▸ **Exercise instructions**
I'd like every line from the material below that has "congruence" in it.

▸ **Data for review**
Lemma BTreeLeaf_insert_spec n ks y kt vs z vt k v :
  oleaf_shape n ks (y :: kt) vs (z :: vt) -> ksorted ks ->
  exists n' ks' kt' vs' vt', BTreeLeaf_insert n k v = Ok n' /\ oleaf_shape n' ks' kt' vs' vt'
    /\ word n' = word n /\ upserted ks vs k v ks' vs'.
Proof.
  intros Hsh Hs. pose proof Hsh as [Hp Hc Hv Hk1 Hk2]. pose proof maxEntries_bounds as Hm.
  assert (Hlen : (length ks < 64)%nat) by (rewrite length_app in Hk1; simpl in *; lia).
  unfold BTreeLeaf_insert. rewrite Hp, Hc. destruct (Z.eqb_spec (Z.of_nat (length ks)) 0) as [E|E]; simpl.
  { destruct ks; [|simpl in E; lia]. destruct vs; [|simpl in Hv; lia]. simpl in *.
    eexists _, [k], kt, [v], vt. split; [reflexivity|]. split.
    { split; done. }
    split; [done|]. split; [repeat constructor|]. split; [set_solver|]. intros k' v'. simpl. set_solver. }
  destruct (lowerBound_split n ks (y :: kt) k (oleaf_page_keys _ _ _ _ _ Hsh) Hc Hs) as (l1 & l2 & -> & Hlb & H1 & H2).
  { intros ->. by simpl in E. }
  rewrite Hlb. cbn [mbind outcome_bind]. rewrite length_app in Hv.
  destruct (split_values vs l1 l2) as (v1 & v2 & -> & Hv1 & Hv2); [done|].
  assert (Hcase : (exists x l2', l2 = x :: l2' /\ x = k) \/ k ∉ l1 ++ l2).
  { destruct l2 as [|x l2].
    - right. rewrite app_nil_r. intros Hin. rewrite Forall_forall in H1. specialize (H1 _ Hin). lia.
    - destruct (decide (x = k)); [eauto|right]. apply ksorted_app in Hs as (_ & Hs & _).
      apply StronglySorted_cons in Hs as [Hx _]. apply Forall_cons in H2 as [Hxk _].
      rewrite Forall_forall in H1, Hx. intros [Hin|[->|Hin]%elem_of_cons]%elem_of_app; [|done|].
      + specialize (H1 _ Hin). lia.
      + specialize (Hx _ Hin). simpl in Hx. lia. }
  destruct Hcase as [(x & l2' & -> & ->)|Hnot].
  - rewrite length_app. rewrite (proj2 (Z.ltb_lt _ _)) by (simpl; lia).
    erewrite array_get_lookup by (rewrite <- app_assoc; by apply list_lookup_middle).
    cbn [mbind outcome_bind]. rewrite Z.eqb_refl. destruct v2 as [|w v2]; [done|].
    rewrite <- !app_assoc, <- Hv1. simpl app. rewrite array_set_app. cbn [mbind outcome_bind].
    eexists _, (l1 ++ k :: l2'), (y :: kt), (v1 ++ v :: v2), (z :: vt). split; [reflexivity|].
    split; [|split; [done|by apply overwritten_upserted]].
    rewrite !length_app in *. simpl in *. split; simpl; rewrite <- ?app_assoc; try done;
      rewrite ?length_app; simpl; rewrite ?length_app; simpl in *; try lia; done.
  - assert (Hf : (if Z.of_nat (length l1) <? Z.of_nat (length (l1 ++ l2))
        then kp ← array_get ((l1 ++ l2) ++ y :: kt) (Z.of_nat (length l1)); Ok (kp =? k) else Ok false) = Ok false).
    { destruct l2 as [|x l2].
      - rewrite app_nil_r, Z.ltb_irrefl. done.
      - rewrite length_app. rewrite (proj2 (Z.ltb_lt _ _)) by (simpl; lia).
        erewrite array_get_lookup by (rewrite <- app_assoc; by apply list_lookup_middle).
        cbn [mbind outcome_bind]. rewrite (proj2 (Z.eqb_neq _ _)); [done|]. set_solver. }
    rewrite Hf. cbn [mbind outcome_bind]. rewrite length_app.
    replace (Z.of_nat (length l1 + length l2) - Z.of_nat (length l1)) with (Z.of_nat (length l2)) by lia.
    destruct (memmove_gap l1 l2 kt y k) as (ks' & Hkm & _ & Hks).
    destruct (memmove_gap v1 v2 vt z v) as (vs' & Hvm & _ & Hvs). rewrite Hv1, Hv2 in Hvm. rewrite Hv1 in Hvs.
    rewrite <- !app_assoc. rewrite Hkm. cbn [mbind outcome_bind]. rewrite Hvm. cbn [mbind outcome_bind].
    rewrite Hks. cbn [mbind outcome_bind]. rewrite Hvs. cbn [mbind outcome_bind].
    eexists _, (l1 ++ k :: l2), kt, (v1 ++ v :: v2), vt. split; [reflexivity|].
    split; [|split; [done|apply inserted_upserted; [|done|done|rewrite !length_app; lia]]].
    + rewrite !length_app in *. simpl in *. split; simpl; rewrite <- ?app_assoc; try done;
        rewrite ?length_app; simpl; rewrite ?length_app; rewrite ?u16_small; lia.
    + by exists l1, l2, v1, v2.
Qed.
Lemma mpsc_pop_front_links s stub ns :
  mpsc_links s stub ns ->
  exists s' ms, mpsc_pop_front s = Ok (head (without stub ns), s') /\ mpsc_links s' stub ms
    /\ without stub ms = tail (without stub ns) /\ dom (m_items s') = dom (m_items s).
Proof.
  intros Hl. pose proof Hl as [He Hs Hc Hnd Hh Hne]. destruct ns as [|x ns]; [done|].
  destruct Hc as (Ht & q & Hq & Hc). unfold mpsc_pop_front. cbv zeta. rewrite Ht, He, (item_next_ok _ _ _ Hq).
  cbn [mbind outcome_bind]. assert (Hqh : q = head ns) by (destruct ns; simpl in Hc; [done|naive_solver]).
  destruct (decide (Some x = Some stub)) as [[= ->]|Hx].
  - rewrite without_stub. destruct ns as [|y ns].
    + subst q. exists s, [stub]. split; [done|]. split; [done|]. split; [|done]. by rewrite without_stub.
    + destruct Hc as (-> & q' & Hq' & Hc). rewrite (item_next_ok _ _ _ Hq'). cbn [mbind outcome_bind].
      apply NoDup_cons in Hnd as [Hn Hnd].
      assert (Hl' : mpsc_links (set_tail (Some y) s) stub (y :: ns)).
      { split; simpl; auto. split; [done|eauto]. }
      assert (Hq'h : q' = head ns) by (destruct ns; simpl in Hc; [done|naive_solver]). subst q'.
      destruct (mpsc_pop_rest _ stub y ns Hl') as (s' & ms & Hrun & Hl2 & Hms & Hd); [set_solver|by left|].
      exists s', ms. rewrite without_other by set_solver. split; [exact Hrun|]. done.
  - destruct (mpsc_pop_rest s stub x ns Hl) as (s' & ms & Hrun & Hl2 & Hms & Hd); [congruence| |].
    { destruct ns as [|y ns]; [left; set_solver|by right]. }
    exists s', ms. rewrite without_other by congruence. rewrite Hqh. rewrite He in Hrun. split; [exact Hrun|]. done.
Qed.

(** Run by one thread, [MPSCQueue] is a first-in-first-out queue as well: pushing an
    item (or a linked range) appends it, [pop_front] takes the oldest item and returns
    null exactly when there is none.  The stub never comes out. *)
Theorem mpsc_fifo s stub ns x :
  mpsc_links s stub ns -> is_Some (m_items s !! x) -> x ∉ ns -> x <> stub ->
  (exists s' ms, mpsc_push_back (Some x) s = Ok s' /\ mpsc_links s' stub ms
     /\ without stub ms = without stub ns ++ [x])
  /\ (exists s' ms, mpsc_pop_front s = Ok (head (without stub ns), s') /\ mpsc_links s' stub ms
     /\ without stub ms = tail (without stub ns)).
Proof.
  intros Hl Hx Hn Hne. split.
  - destruct (mpsc_push_back_links s stub ns x Hl Hx Hn) as (s' & Hrun & Hl' & _).
    exists s', (ns ++ [x]). split; [done|]. split; [done|]. unfold without. rewrite filter_app.
    f_equal. by rewrite filter_cons_True.
  - destruct (mpsc_pop_front_links s stub ns Hl) as (s' & ms & ? & ? & ? & _). eauto.
Qed.

(** ** Any number of producers, one consumer *)

(** A producer is between its exchange and the store that links the previous item to
    its own; the consumer is somewhere in [pop_front]. *)
Inductive consumer : Type :=
  | CIdle
  | CStart (tail : loc)                (* [_tail] read, [tail->next()] not yet *)
  | CSkip (next : loc)                 (* stepped over the stub, [next->next()] not yet read *)
  | CLast (tail : loc)                 (* [next] was null, [_head] not yet read *)
  | CPush (tail : loc)                 (* [tail == head], about to push the stub *)
  | CLink (tail prev : loc)            (* the stub is exchanged in, not yet linked *)
  | CRetry (tail : loc)                (* the stub is linked, [tail->next()] to be read again *)
  | CDone (r : ptr).

(** An item enters when [_head] is exchanged and leaves when [pop_front] returns it. *)
Inductive mpsc_event : Type := Pushed (x : loc) | Popped (x : loc).

Record mpsc_state : Type := mkMS {
  ms_items : items; ms_head : loc; ms_tail : loc;
  ms_links : list (loc * loc);         (* exchanges whose link is still to be stored *)
  ms_consumer : consumer }.

Section Mpsc.
Context (stub : loc).

Inductive mpsc_step : mpsc_state -> list mpsc_event -> mpsc_state -> Prop :=
  (* a producer pushes an item nobody else refers to *)
  | ms_exchange h hd tl ps c x :
      h !! x = None -> x <> stub ->
      mpsc_step (mkMS h hd tl ps c) [Pushed x] (mkMS (<[x := None]> h) x tl ((hd, x) :: ps) c)
  | ms_link h hd tl ps1 ps2 c prev x :
      mpsc_step (mkMS h hd tl (ps1 ++ (prev, x) :: ps2) c) []
        (mkMS (<[prev := Some x]> h) hd tl (ps1 ++ ps2) c)
  (* the consumer *)
  | ms_begin h hd tl ps :
      mpsc_step (mkMS h hd tl ps CIdle) [] (mkMS h hd tl ps (CStart tl))
  | ms_stub_empty h hd tl ps :
      h !! stub = Some None ->
      mpsc_step (mkMS h hd tl ps (CStart stub)) [] (mkMS h hd tl ps (CDone None))
  | ms_stub_skip h hd tl ps next :
      h !! stub = Some (Some next) ->
      mpsc_step (mkMS h hd tl ps (CStart stub)) [] (mkMS h hd next ps (CSkip next))
  | ms_take h hd tl ps t c next :
      c = CStart t \/ c = CSkip t \/ c = CRetry t -> t <> stub -> h !! t = Some (Some next) ->
      mpsc_step (mkMS h hd tl ps c) [Popped t] (mkMS h hd next ps (CDone (Some t)))
  | ms_null h hd tl ps t c :
      c = CStart t \/ c = CSkip t -> t <> stub -> h !! t = Some None ->
      mpsc_step (mkMS h hd tl ps c) [] (mkMS h hd tl ps (CLast t))
  | ms_behind h hd tl ps t :
      t <> hd -> mpsc_step (mkMS h hd tl ps (CLast t)) [] (mkMS h hd tl ps (CDone None))
  | ms_alone h tl ps t :
      mpsc_step (mkMS h t tl ps (CLast t)) [] (mkMS h t tl ps (CPush t))
  | ms_push_stub h hd tl ps t :
      mpsc_step (mkMS h hd tl ps (CPush t)) [] (mkMS (<[stub := None]> h) stub tl ps (CLink t hd))
  | ms_link_stub h hd tl ps t prev :
      mpsc_step (mkMS h hd tl ps (CLink t prev)) [] (mkMS (<[prev := Some stub]> h) hd tl ps (CRetry t))
  | ms_retry_null h hd tl ps t :
      h !! t = Some None -> mpsc_step (mkMS h hd tl ps (CRetry t)) [] (mkMS h hd tl ps (CDone None))
  | ms_return h hd tl ps r :
      mpsc_step (mkMS h hd tl ps (CDone r)) [] (mkMS h hd tl ps CIdle).

(** Executions, with what happened in them. *)
Inductive mpsc_run (s0 : mpsc_state) : list mpsc_event -> mpsc_state -> Prop :=
  | run_start : mpsc_run s0 [] s0
  | run_step evs s ev s' : mpsc_run s0 evs s -> mpsc_step s ev s' -> mpsc_run s0 (evs ++ ev) s'.
Definition mpsc_start : mpsc_state := mkMS {[ stub := None ]} stub stub [] CIdle.

Definition pushed (evs : list mpsc_event) : list loc :=
  omap (fun e => match e with Pushed x => Some x | Popped _ => None end) evs.
Definition popped (evs : list mpsc_event) : list loc :=
  omap (fun e => match e with Popped x => Some x | Pushed _ => None end) evs.

(** *** The invariant *)
Definition next_to (ns : list loc) (a b : loc) : Prop :=
  exists i, ns !! i = Some a /\ ns !! S i = Some b.

Lemma next_to_fun ns a b b' : NoDup ns -> next_to ns a b -> next_to ns a b' -> b = b'.
Proof.
  intros Hnd (i & Hi & Hb) (j & Hj & Hb'). assert (i = j) as -> by (by eapply NoDup_lookup). congruence.
Qed.
Lemma next_to_snoc ns x a b :
  next_to (ns ++ [x]) a b <-> next_to ns a b \/ (last ns = Some a /\ b = x).
Proof.
  split.
  - intros (i & Hi & Hb). destruct (decide (S i < length ns)%nat).
    + left. exists i. rewrite lookup_app_l in Hi, Hb by lia. done.
    + assert (S i = length ns) as Hlen.
      { apply lookup_lt_Some in Hb. rewrite length_app in Hb. simpl in Hb. lia. }
      right. rewrite lookup_app_l in Hi by lia. rewrite lookup_app_r, Hlen, Nat.sub_diag in Hb by lia.
      simpl in Hb. rewrite last_lookup, <- Hlen. simpl. split; congruence.
  - intros [(i & Hi & Hb)|[Hl ->]].
    + exists i. split; by apply lookup_app_l_Some.
    + rewrite last_lookup in Hl. exists (pred (length ns)). split; [by apply lookup_app_l_Some|].
      apply lookup_lt_Some in Hl. rewrite lookup_app_r by lia. by replace (S (pred (length ns)) - length ns)%nat with 0%nat by lia.
Qed.
Lemma next_to_tail x ns a b : next_to ns a b -> next_to (x :: ns) a b.
Proof. intros (i & ? & ?). by exists (S i). Qed.
Lemma next_to_last ns a b : NoDup ns -> last ns = Some a -> ~ next_to ns a b.
Proof.
  intros Hnd Hl (i & Hi & Hb). rewrite last_lookup in Hl.
  assert (i = pred (length ns)) as -> by (by eapply NoDup_lookup).
  apply lookup_lt_Some in Hb. lia.
Qed.
Lemma next_to_elem ns a b : next_to ns a b -> a ∈ ns /\ b ∈ ns.
Proof. intros (i & Hi & Hb). split; by eapply list_elem_of_lookup_2. Qed.

(** Links exchanged in but not stored. *)
Definition open_links (ps : list (loc * loc)) (c : consumer) : list (loc * loc) :=
  match c with CLink _ prev => (prev, stub) :: ps | _ => ps end.
(** What the consumer relies on. *)
Definition consumer_inv (ns : list loc) (tl : loc) (c : consumer) : Prop :=
  match c with
  | CIdle | CDone _ => True
  | CStart t => t = tl
  | CSkip t | CLast t | CLink t _ | CRetry t => t = tl /\ t <> stub
  | CPush t => t = tl /\ t <> stub /\ stub ∉ ns
  end.
Record mpsc_inv (s : mpsc_state) (ns : list loc) : Prop := {
  mi_nodup : NoDup ns;
  mi_tail : head ns = Some (ms_tail s);
  mi_head : last ns = Some (ms_head s);
  mi_last : ms_items s !! ms_head s = Some None;
  mi_links : forall a b, next_to ns a b -> ms_items s !! a = Some (Some b)
    \/ ms_items s !! a = Some None /\ (a, b) ∈ open_links (ms_links s) (ms_consumer s);
  mi_open : forall a b, (a, b) ∈ open_links (ms_links s) (ms_consumer s) ->
    next_to ns a b /\ ms_items s !! a = Some None;
  mi_open_nodup : NoDup (open_links (ms_links s) (ms_consumer s));
  mi_dom : forall x, x ∈ stub :: ns -> is_Some (ms_items s !! x);
  mi_consumer : consumer_inv ns (ms_tail s) (ms_consumer s) }.

Lemma mpsc_start_inv : mpsc_inv mpsc_start [stub].
Proof.
  split; simpl; try done.
  - apply NoDup_singleton.
  - apply lookup_singleton_eq.
  - intros a b (i & Hi & Hb). destruct i; simpl in *; done.
  - intros a b Hin. by apply not_elem_of_nil in Hin.
  - apply NoDup_nil_2.
  - intros x Hx. assert (x = stub) as -> by set_solver. rewrite lookup_singleton_eq. eauto.
Qed.

(** Storing a link that was open. *)
Lemma mpsc_inv_link h hd tl ps c ps' c' ns a b :
  mpsc_inv (mkMS h hd tl ps c) ns -> Permutation (open_links ps c) ((a, b) :: open_links ps' c') ->
  consumer_inv ns tl c' -> mpsc_inv (mkMS (<[a := Some b]> h) hd tl ps' c') ns.
Proof.
  intros [Hnd Ht Hh Hl Hlk Hop Hopn Hd _] Hperm Hc. simpl in *.
  destruct (Hop a b) as [Hab Ha]; [rewrite Hperm; set_solver|].
  rewrite Hperm in Hopn. apply NoDup_cons in Hopn as [Hnin Hopn]. split; simpl; auto.
  - rewrite lookup_insert_ne; [done|]. intros ->. by eapply next_to_last.
  - intros x y Hxy. destruct (decide (a = x)) as [<-|Hne].
    + rewrite (next_to_fun _ _ _ _ Hnd Hxy Hab). left. apply lookup_insert_eq.
    + rewrite lookup_insert_ne by done. destruct (Hlk x y Hxy) as [?|[? Hin]]; [by left|right].
      split; [done|]. rewrite Hperm in Hin. set_solver.
  - intros x y Hin. destruct (Hop x y) as [Hxy Hx]; [rewrite Hperm; set_solver|]. split; [done|].
    rewrite lookup_insert_ne; [done|]. intros <-. rewrite (next_to_fun _ _ _ _ Hnd Hxy Hab) in Hin. done.
  - intros x Hx. destruct (Hd x Hx) as [q Hq]. destruct (decide (a = x)) as [<-|].
    + rewrite lookup_insert_eq. eauto.
    + rewrite lookup_insert_ne by done. eauto.
Qed.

▸ **Response box**
  - destruct (mpsc_pop_rest s stub x ns Hl) as (s' & ms & Hrun & Hl2 & Hms & Hd); [congruence| |].
    exists s', ms. rewrite without_other by congruence. rewrite Hqh. rewrite He in Hrun. split; [exact Hrun|]. done.
  intros Hnd (i & Hi & Hb) (j & Hj & Hb'). assert (i = j) as -> by (by eapply NoDup_lookup). congruence.
      simpl in Hb. rewrite last_lookup, <- Hlen. simpl. split; congruence.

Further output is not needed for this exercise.